In the book we have three main sets in which the supernatural and other strange events happen. These are: •
The Red Room in which Jane is locked up at the beginning of the book •
Thornfield and its surrounding in which Jane learns about the mystery of Grace Poole •
St John’s house where she hears Rochester’s voice
When we look at the setting of the Red Room, we instantly have to look at the colour psychology behind red. Red can represent danger, fear, and death so instantly we know that Jane is being sent to a room where evil lies, bad things will occur inside the room. Examples of this is when Jane believes she has seen the ghost of Mr Reed rise from the dead, “a light gleamed on the wall”, she is clearly afraid of the room since someone died in there, linking back to the colour association of death.
Thornfield hall has two settings, inside the castle and outside. Inside the castle is where all bad things happen, the “goblin” laughter at night, the fire in Rochester’s room, Mason’s attack etc. It is even the place where “one would almost say that, if there were a ghost, this would be its haunt”, We can see that Thornfield Hall is a cursed castle. Even Rochester himself feels threatened and hunted inside this dungeon, “come where there is some freshness…this house is a mere dungeon”, Rochester needs to find some light, he wants to get away from all his worries. On the other hand outside is where all good things happen. It is where Jane and Rochester admit their love for each other, where they meet for first time, etc.

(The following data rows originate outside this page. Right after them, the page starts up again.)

(* ===== verification/HostProcess.v ===== *)
(** * Provider processes ([control/sjg_control/host_process.py])

    How the host starts a provider, knows it again after a restart, waits for
    it, ends it and reads the tokens it used. The operating system is the
    record [Os]; the database and the records of the launcher are [hstate]. *)

From stdpp Require Import pretty.
From S2P Require Import Prelude Regex Json JsonParse Dynamic Sha256 Policy Authz Schema Sql Time GitHubApi.
From S2P Require Import StoreRuntime HostConfig Provider HostState.

Open Scope Z_scope.
Open Scope stdpp_scope.

(** The calls of the operating system, over its world. Times are nanoseconds.
    [os_kill pid pgid] are numbers as the kernel gave them. *)
Record Os (W : Type) := mkOs {
  os_files : W → ProviderHost;
  os_egid : Z;
  (** [subprocess.run]: arguments, environment, identity, standard input. *)
  os_run : list string → list (string * string) → list (string * json) → option string →
           M W (Z * string * string);
  os_popen : list string → list (string * string) → list (string * json) → M W Z;
  os_getpgid : Z → M W Z;
  os_killpg : Z → bool → M W unit;      (* SIGTERM, or SIGKILL if [true] *)
  os_alive : Z → M W unit;              (* [os.kill(pid, 0)] *)
  os_wait : Z → M W unit;
  os_returncode : Z → W → Z;
  os_communicate : Z → option string → option Z → M W (string * string);
  os_monotonic : M W Z;
  os_sleep : Z → M W unit;
  os_mkdir : string → M W unit;
  os_chmod : string → Z → M W unit;
  os_chown : string → Z → Z → M W unit;
  os_install : string → string → Z → M W unit;
  os_rmtree : string → M W unit }.
Arguments os_files {W} _ _.
Arguments os_egid {W} _.
Arguments os_run {W} _ _ _ _ _.
Arguments os_popen {W} _ _ _ _.
Arguments os_getpgid {W} _ _.
Arguments os_killpg {W} _ _ _.
Arguments os_alive {W} _ _.
Arguments os_wait {W} _ _.
Arguments os_returncode {W} _ _ _.
Arguments os_communicate {W} _ _ _ _.
Arguments os_monotonic {W} _.
Arguments os_sleep {W} _ _.
Arguments os_mkdir {W} _ _.
Arguments os_chmod {W} _ _ _.
Arguments os_chown {W} _ _ _ _.
Arguments os_install {W} _ _ _ _.
Arguments os_rmtree {W} _ _.

Definition process_error {A} (msg : string) : result A := raise CHostProcessError msg.

Record ProcessResult := mkProcessResult {
  output : string; error : string; returncode : Z; tokens : option Z; output_sha256 : string }.

Definition provider_sentinel_path (p : ProviderHostConfig) : string :=
  path_join (path_join (pv_managed_home p)
    (if pv_provider p =? "codex-cli" then ".codex" else ".claude")) "sjg-auth-sentinel".
(* ===== verification/ProcessFacts.v ===== *)
(** * Ending a provider: whom it may hit, and that it ends

    [_terminate_group] of [host_process.py]: a group is signalled only while
    its leader is the process that was recorded, and the wait between the two
    signals is over after at most sixty turns of the loop. *)

From S2P Require Import Prelude Regex Json Schema Sql Time GitHubApi.
From S2P Require Import StoreRuntime HostConfig Provider HostState HostStateFacts HostProcess.

Open Scope Z_scope.
Open Scope stdpp_scope.

(** ** Who is signalled *)

Section signals.
Context {W : Type} (os : Os W).
Implicit Types s : hstate W.

(** The log is [l]. *)
Definition logged (l : list event) s : Prop := hs_log s = l.
#[export] Instance logged_stable l : Stable (logged l) (λ _, False) (λ _, False).
Proof. by split. Qed.

Lemma await_exit_silent fuel pid deadline l : preserves (logged l) (await_exit os fuel pid deadline).
Proof.
  induction fuel as [|fuel IH]; simpl; hosted; try done.
Qed.

(** What is compared is the identity the system gives now. *)
Definition birth_now pid s : result string := (process_birth_token os pid (g_world (hs_github s))).1.

Definition birth_answer (token : result string) (birth : string) : result (option bool) :=
  match token with
  | Ok t => Ok (Some (t =? birth))
  | Err e => if isinstance_exn e CHostProcessError then Ok None else Err e
  end.

Definition asked (pid : Z) (token : result string) : list event :=
  match token with Ok t => [E_identity pid t] | Err _ => [] end.

Lemma same_birth_spec pid birth s r s' :
  same_birth os pid birth s = (r, s') →
  r = birth_answer (birth_now pid s) birth ∧ hs_log s' = hs_log s ++ asked pid (birth_now pid s).
Proof.
  unfold same_birth, birth_now, try_catch, note, modify, mbind, M_bind, on_world.
  destruct (process_birth_token os pid _) as [[token|e] w]; simpl; [by intros [= <- <-]|].
  destruct (isinstance_exn e CHostProcessError); intros [= <- <-]; by rewrite app_nil_r.
Qed.

Lemma signal_group_log pgid kill (next : M (hstate W) bool) s P :
  (∀ s', hs_log s' = hs_log s ++ [E_signal pgid kill] → P (next s').2) →
  (∀ s', hs_log s' = hs_log s ++ [E_signal pgid kill] → P s') →
  P (signal_group os pgid kill next s).2.
Proof.
  intros Hn Hd. unfold signal_group, killpg, note, modify, mbind, M_bind, try_catch, on_world. simpl.
  destruct (os_killpg os pgid kill _) as [[[]|e] w]; simpl; [by apply Hn|].
  destruct (isinstance_exn e CProcessLookupError); simpl; by apply Hd.
Qed.

(** What happens from the first signal on: the signal; after the wait the
    identity, if there is still one; and the second signal when the identity
    is still the recorded one. *)
Definition from_term (pid pgid : Z) (birth : string) (l : list event) : Prop :=
  l = [E_signal pgid false]
  ∨ (∃ token, token ≠ birth ∧ l = [E_signal pgid false; E_identity pid token])
  ∨ l = [E_signal pgid false; E_identity pid birth; E_signal pgid true].

Lemma kill_after_grace_log fuel pid pgid birth l :
  triple (logged (l ++ [E_signal pgid false])) (kill_after_grace os fuel pid pgid birth)
    (λ s, ∃ l', from_term pid pgid birth l' ∧ hs_log s = l ++ l').
Proof.
  set (P (s : hstate W) := ∃ l', from_term pid pgid birth l' ∧ hs_log s = l ++ l').
  assert (∀ s, logged (l ++ [E_signal pgid false]) s → P s) as HP
    by (intros s' Hs; exists [E_signal pgid false]; split; [by left|done]).
  apply triple_bind; [hosted|done|]. intros t.
  apply triple_bind; [apply await_exit_silent|done|]. intros [|]; [by intros s Hs; apply HP|].
  intros s Hs. unfold mbind, M_bind.
  destruct (same_birth os pid birth s) as [r s1] eqn:E. apply same_birth_spec in E as [-> Hs1].
  rewrite Hs in Hs1. destruct (birth_now pid s) as [token|e]; simpl in Hs1 |- *.
  2: { rewrite app_nil_r in Hs1. destruct (isinstance_exn e CHostProcessError); by apply HP. }
  rewrite <- app_assoc in Hs1. case_bool_decide as Et; simpl.
  - subst token. assert (∀ s', hs_log s' = hs_log s1 ++ [E_signal pgid true] → P s') as HK.
    { intros s' H'. eexists. split; [by right; right|]. by rewrite H', Hs1, <- app_assoc. }
    by apply signal_group_log.
  - eexists. split; [|exact Hs1]. right; left. by exists token.
Qed.
End signals.

(** C13: a process group is signalled only if its leader has, when it was asked
    immediately before, the birth identity that was recorded for it, and this
    holds of both signals, so that a process that was given the number later,
    also during the wait between them, is never hit. What happens is one of:
    nothing, when there is no such process; the question and no signal, when
    the identity differs, with the answer [False]; or the question, SIGTERM,
    and after the wait at most the question again, with SIGKILL exactly when
    the identity is still the recorded one. *)
Theorem signals_only_its_own {W} (os : Os W) fuel pid pgid birth s :
  let token := (process_birth_token os pid (g_world (hs_github s))).1 in
  let '(r, s') := _terminate_group os fuel pid pgid birth s in
  ∃ l, hs_log s' = hs_log s ++ l
    ∧ match token with
      | Ok t =>
        (t ≠ birth → r = Ok false ∧ l = [E_identity pid t])
        ∧ (t = birth → ∃ l', l = E_identity pid birth :: l' ∧ from_term pid pgid birth l')
      | Err e => l = [] ∧ (isinstance_exn e CHostProcessError = true → r = Ok true)
      end.
Proof.
  intros token. unfold _terminate_group. unfold mbind, M_bind at 1.
  destruct (same_birth os pid birth s) as [r0 s1] eqn:E. apply same_birth_spec in E as [-> Hs1].
  change (birth_now os pid s) with token in *. destruct token as [t|e]; simpl in Hs1 |- *.
  2: { destruct (isinstance_exn e CHostProcessError) eqn:He; simpl; exists []; by rewrite Hs1. }
  case_bool_decide as Et; simpl.
  2: { by exists [E_identity pid t]. }
  subst t.
  assert (∃ l, from_term pid pgid birth l ∧ hs_log (signal_group os pgid false
            (kill_after_grace os fuel pid pgid birth) s1).2 = hs_log s1 ++ l) as (l & Hl & Hlog).
  { apply signal_group_log; intros s' H'.
    - by apply kill_after_grace_log.
    - exists [E_signal pgid false]. split; [by left|done]. }
  destruct (signal_group _ _ _ _ _) as [r s']. simpl in Hlog. exists (E_identity pid birth :: l).
  split; [by rewrite Hlog, Hs1, <- app_assoc|]. split; [done|]. intros _. by exists l.
Qed.

(** ** That it ends *)

Section ends.
Context {W : Type} (os : Os W).
Implicit Types s : hstate W.

(** The loop [while time.monotonic() < deadline] as it runs, without a bound
    on its turns. *)
Definition alive pid : M (hstate W) bool :=
  try_catch (on_world (os_alive os pid) ;; mret true)
    (λ e, if isinstance_exn e CProcessLookupError then mret false else lift (Err e)).

Inductive waits (pid deadline : Z) : hstate W → result bool → hstate W → Prop :=
  | waits_no_clock s e s1 :
      on_world (os_monotonic os) s = (Err e, s1) → waits pid deadline s (Err e) s1
  | waits_late s t s1 :
      on_world (os_monotonic os) s = (Ok t, s1) → deadline ≤ t → waits pid deadline s (Ok false) s1
  | waits_error s t s1 e s2 :
      on_world (os_monotonic os) s = (Ok t, s1) → t < deadline →
      alive pid s1 = (Err e, s2) → waits pid deadline s (Err e) s2
  | waits_gone s t s1 s2 :
      on_world (os_monotonic os) s = (Ok t, s1) → t < deadline →
      alive pid s1 = (Ok false, s2) → waits pid deadline s (Ok true) s2
  | waits_no_sleep s t s1 s2 e s3 :
      on_world (os_monotonic os) s = (Ok t, s1) → t < deadline →
      alive pid s1 = (Ok true, s2) → on_world (os_sleep os 50000000) s2 = (Err e, s3) →
      waits pid deadline s (Err e) s3
  | waits_again s t s1 s2 s3 r s4 :
      on_world (os_monotonic os) s = (Ok t, s1) → t < deadline →
      alive pid s1 = (Ok true, s2) → on_world (os_sleep os 50000000) s2 = (Ok tt, s3) →
      waits pid deadline s3 r s4 → waits pid deadline s r s4.

(** A clock that never goes back and a sleep that lasts as long as it is asked
    to. *)
Record timed (now : W → Z) : Prop := {
  timed_clock w t w' : os_monotonic os w = (Ok t, w') → t = now w' ∧ now w ≤ now w';
  timed_alive pid w : now w ≤ now (os_alive os pid w).2;
  timed_sleep d w r w' : os_sleep os d w = (Ok r, w') → now w + d ≤ now w' }.

Context (now : W → Z) (Hos : timed now).
Definition instant s : Z := now (g_world (hs_github s)).

Lemma clock_reads s t s1 :
  on_world (os_monotonic os) s = (Ok t, s1) → t = instant s1 ∧ instant s ≤ instant s1.
Proof.
  unfold on_world, instant. destruct (os_monotonic os _) as [r w] eqn:E. intros [= -> <-]. simpl.
  by eapply timed_clock in E.
Qed.

Lemma alive_instant pid s r s' : alive pid s = (r, s') → instant s ≤ instant s'.
Proof.
  intros E. pose proof (timed_alive _ Hos pid (g_world (hs_github s))) as H. revert E H.
  unfold alive, try_catch, mbind, M_bind, on_world, instant.
  destruct (os_alive os pid _) as [[[]|e] w]; simpl; [by intros [= _ <-]|].
  destruct (isinstance_exn e CProcessLookupError); by intros [= _ <-].
Qed.

Lemma sleep_instant d s r s' :
  on_world (os_sleep os d) s = (Ok r, s') → instant s + d ≤ instant s'.
Proof.
  unfold on_world, instant. destruct (os_sleep os d _) as [r' w] eqn:E. intros [= -> <-]. simpl.
  by eapply timed_sleep in E.
Qed.

(** With a turn for every fifty milliseconds, the fuel does not run out. *)
Lemma await_exit_waits pid deadline fuel : ∀ s,
  deadline - instant s ≤ 50000000 * Z.of_nat fuel →
  ∃ r s', waits pid deadline s r s' ∧ ∀ more, await_exit os (fuel + more) pid deadline s = (r, s').
Proof.
  induction fuel as [|fuel IH]; intros s Hs.
  - destruct (on_world (os_monotonic os) s) as [[t|e] s1] eqn:E1.
    + pose proof (clock_reads _ _ _ E1) as [-> Hle]. exists (Ok false), s1.
      split; [eapply waits_late; [done|lia]|]. intros more. simpl.
      destruct more; simpl; unfold mbind, M_bind; rewrite E1; destruct (Z.ltb_spec (instant s1) deadline);
        (lia || done).
    + exists (Err e), s1. split; [by constructor|]. intros [|more]; simpl; unfold mbind, M_bind; by rewrite E1.
  - destruct (on_world (os_monotonic os) s) as [[t|e] s1] eqn:E1.
    2: { exists (Err e), s1. split; [by constructor|]. intros more; simpl; unfold mbind, M_bind; by rewrite E1. }
    pose proof (clock_reads _ _ _ E1) as [-> Hle].
    destruct (Z.ltb_spec (instant s1) deadline) as [Hlt|Hge].
    2: { exists (Ok false), s1. split; [by eapply waits_late|]. intros more. simpl.
         unfold mbind, M_bind. rewrite E1. by destruct (Z.ltb_spec (instant s1) deadline); [lia|]. }
    assert (∀ more r s', ((if_alive ← alive pid ;
      if if_alive : bool then on_world (os_sleep os 50000000) ;; await_exit os (fuel + more) pid deadline
      else mret true) : M (hstate W) bool) s1 = (r, s') →
      await_exit os (S fuel + more) pid deadline s = (r, s')) as Hstep.
    { intros more r s' E. simpl. unfold mbind at 1, M_bind at 1. rewrite E1.
      destruct (Z.ltb_spec (instant s1) deadline); [|lia]. exact E. }
    destruct (alive pid s1) as [[[|]|e] s2] eqn:E2.
    + destruct (on_world (os_sleep os 50000000) s2) as [[[]|e] s3] eqn:E3.
      * pose proof (alive_instant _ _ _ _ E2). pose proof (sleep_instant _ _ _ _ E3).
        destruct (IH s3) as (r & s' & Hw & Hf); [lia|]. exists r, s'.
        split; [by eapply waits_again|]. intros more. apply Hstep. unfold mbind, M_bind.
        by rewrite E2, E3.
      * exists (Err e), s3. split; [by eapply waits_no_sleep|]. intros more. apply Hstep.
        unfold mbind, M_bind. by rewrite E2, E3.
    + exists (Ok true), s2. split; [by eapply waits_gone|]. intros more. apply Hstep.
      unfold mbind, M_bind. by rewrite E2.
    + exists (Err e), s2. split; [by eapply waits_error|]. intros more. apply Hstep.
      unfold mbind, M_bind. by rewrite E2.
Qed.
End ends.

Lemma bind_ext {S A B} (m : M S A) (f g : A → M S B) s :
  (∀ a s', m s = (Ok a, s') → f a s' = g a s') → (m ≫= f) s = (m ≫= g) s.
Proof. intros H. unfold mbind, M_bind. destruct (m s) as [[a|e] s']; [by apply H|done]. Qed.

Lemma bind_same {S A B} (m m' : M S A) (f : A → M S B) s :
  m s = m' s → (m ≫= f) s = (m' ≫= f) s.
Proof. intros H. unfold mbind, M_bind. by rewrite H. Qed.

Lemma kill_after_grace_fuel {W} (os : Os W) now pid pgid birth more s :
  timed os now →
  kill_after_grace os (60 + more) pid pgid birth s = kill_after_grace os 60 pid pgid birth s.
Proof.
  intros Hos. apply bind_ext. intros t s1 E.
  pose proof (clock_reads os now Hos _ _ _ E) as [-> _].
  destruct (await_exit_waits os now Hos pid (instant now s1 + grace) 60 s1) as (r & s' & _ & H);
    [unfold grace; lia|].
  apply bind_same. by rewrite (H more), (H 0%nat : await_exit os 60 _ _ _ = _).
Qed.

Lemma signal_group_ext {W} (os : Os W) pgid kill next next' s :
  (∀ s, next s = next' s) → signal_group os pgid kill next s = signal_group os pgid kill next' s.
Proof.
  intros H. apply bind_ext. intros [|] s' _; [apply H|done].
Qed.

(** C28: the wait for a provider to end is over whatever the process does: on a
    clock that does not go back and a sleep that lasts, the loop between the
    two signals, which the code bounds only by the clock, ends with a result,
    and sixty turns are all it can take. *)
Theorem terminate_group_ends {W} (os : Os W) now pid pgid birth s :
  timed os now →
  (∀ more, _terminate_group os (60 + more) pid pgid birth s = _terminate_group os 60 pid pgid birth s)
  ∧ ∀ s1 t s2, on_world (os_monotonic os) s1 = (Ok t, s2) →
      ∃ r s', waits os pid (t + grace) s2 r s'
        ∧ ∀ more, await_exit os (60 + more) pid (t + grace) s2 = (r, s').
Proof.
  intros Hos. split.
  - intros more. apply bind_ext. intros [[|]|] s1 _; [|done..].
    apply signal_group_ext. intros s2. apply (kill_after_grace_fuel _ now), Hos.
  - intros s1 t s2 E. apply (clock_reads os now Hos) in E as [-> _].
    apply (await_exit_waits os now Hos pid _ 60). unfold grace. lia.
Qed.

(** A machine whose only state is its clock and the signals it ignores. *)
Definition stubborn : Os Z := mkOs Z
  (λ _, mkProviderHost (mkHost (λ _, None) (λ _, None) Some (λ _, []) (λ _, true) (λ _, false)
          (λ _, false) 0) (λ _, None) (λ _, None) (λ _, None) "") 0
  (λ _ _ _ _, mret (0, "Mon Jul  6 10:00:00 2026", "")) (λ _ _ _, mret 41) (λ pid, mret pid)
  (λ _ _, mret tt) (λ _, mret tt) (λ _, mret tt) (λ _ _, 0) (λ _ _ _, mret ("", ""))
  (gets id) (λ d, modify (λ t, t + Z.max 0 d)) (λ _, mret tt) (λ _ _, mret tt) (λ _ _ _, mret tt)
  (λ _ _ _, mret tt) (λ _, mret tt).

Lemma stubborn_timed : timed stubborn id.
Proof.
  split; simpl.
  - intros w t w' [= -> <-]. split; [done|lia].
  - intros pid w. unfold id. lia.
  - intros d w r w' [= _ <-]. unfold id. lia.
Qed.

Definition stubborn_state : hstate Z := mkHS empty_db (mkG 7 []) [] [] false false [].

Lemma terminate_group_ends_witness :
  timed stubborn id
  ∧ hs_log (_terminate_group stubborn 1000 41 41 "posix:Mon Jul 6 10:00:00 2026" stubborn_state).2
    = [E_identity 41 "posix:Mon Jul 6 10:00:00 2026"; E_signal 41 false;
       E_identity 41 "posix:Mon Jul 6 10:00:00 2026"; E_signal 41 true]
  ∧ g_world (hs_github (_terminate_group stubborn 1000 41 41 "posix:Mon Jul 6 10:00:00 2026"
      stubborn_state).2) = 7 + grace.
Proof.
  split; [exact stubborn_timed|].
  pose proof (terminate_group_ends stubborn id 41 41 "posix:Mon Jul 6 10:00:00 2026"
    stubborn_state stubborn_timed) as [H _].
  rewrite (H 940%nat : _terminate_group stubborn 1000 _ _ _ _ = _). clear H.
  split; vm_compute; reflexivity.
Defined.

St. John’s house is similar to the setting outside Thornfield hall. Many good events happen to Jane after she meets St John. She inherits a fortune, learns that he is a relative to her and, most importantly, she hears Rochester’s desperation to have her back.
An important element in the Gothic theme is the building up of mystery and suspense. Bronte is able to master suspense and tension throughout the novel by introducing new characters which we only find out more about them as the novel passes and by the way Jane behaves. In the Red Room for example, Jane describes it as a “a spare chamber, very seldom slept in: I might say never” by saying that no one has slept in this room it makes the reader ask themselves why and so the tension around Jane is increased as she reveals more and more secrets about the room, she makes the reader think that it is an evil room. She later describes it as the “room was chill, because it seldom had fire” we can associate the chill as being cold, a cold room meaning emotionless and dark, it lacks warmth meaning that it lacks security, you would not feel good in this room because of the temperature of it. You can also argue that this can reflect her emotions since she has no one to look up to, no one to take care of her and so she feels cold and insecure. She is unhappy and lacks the warmth of a loved one to comfort her.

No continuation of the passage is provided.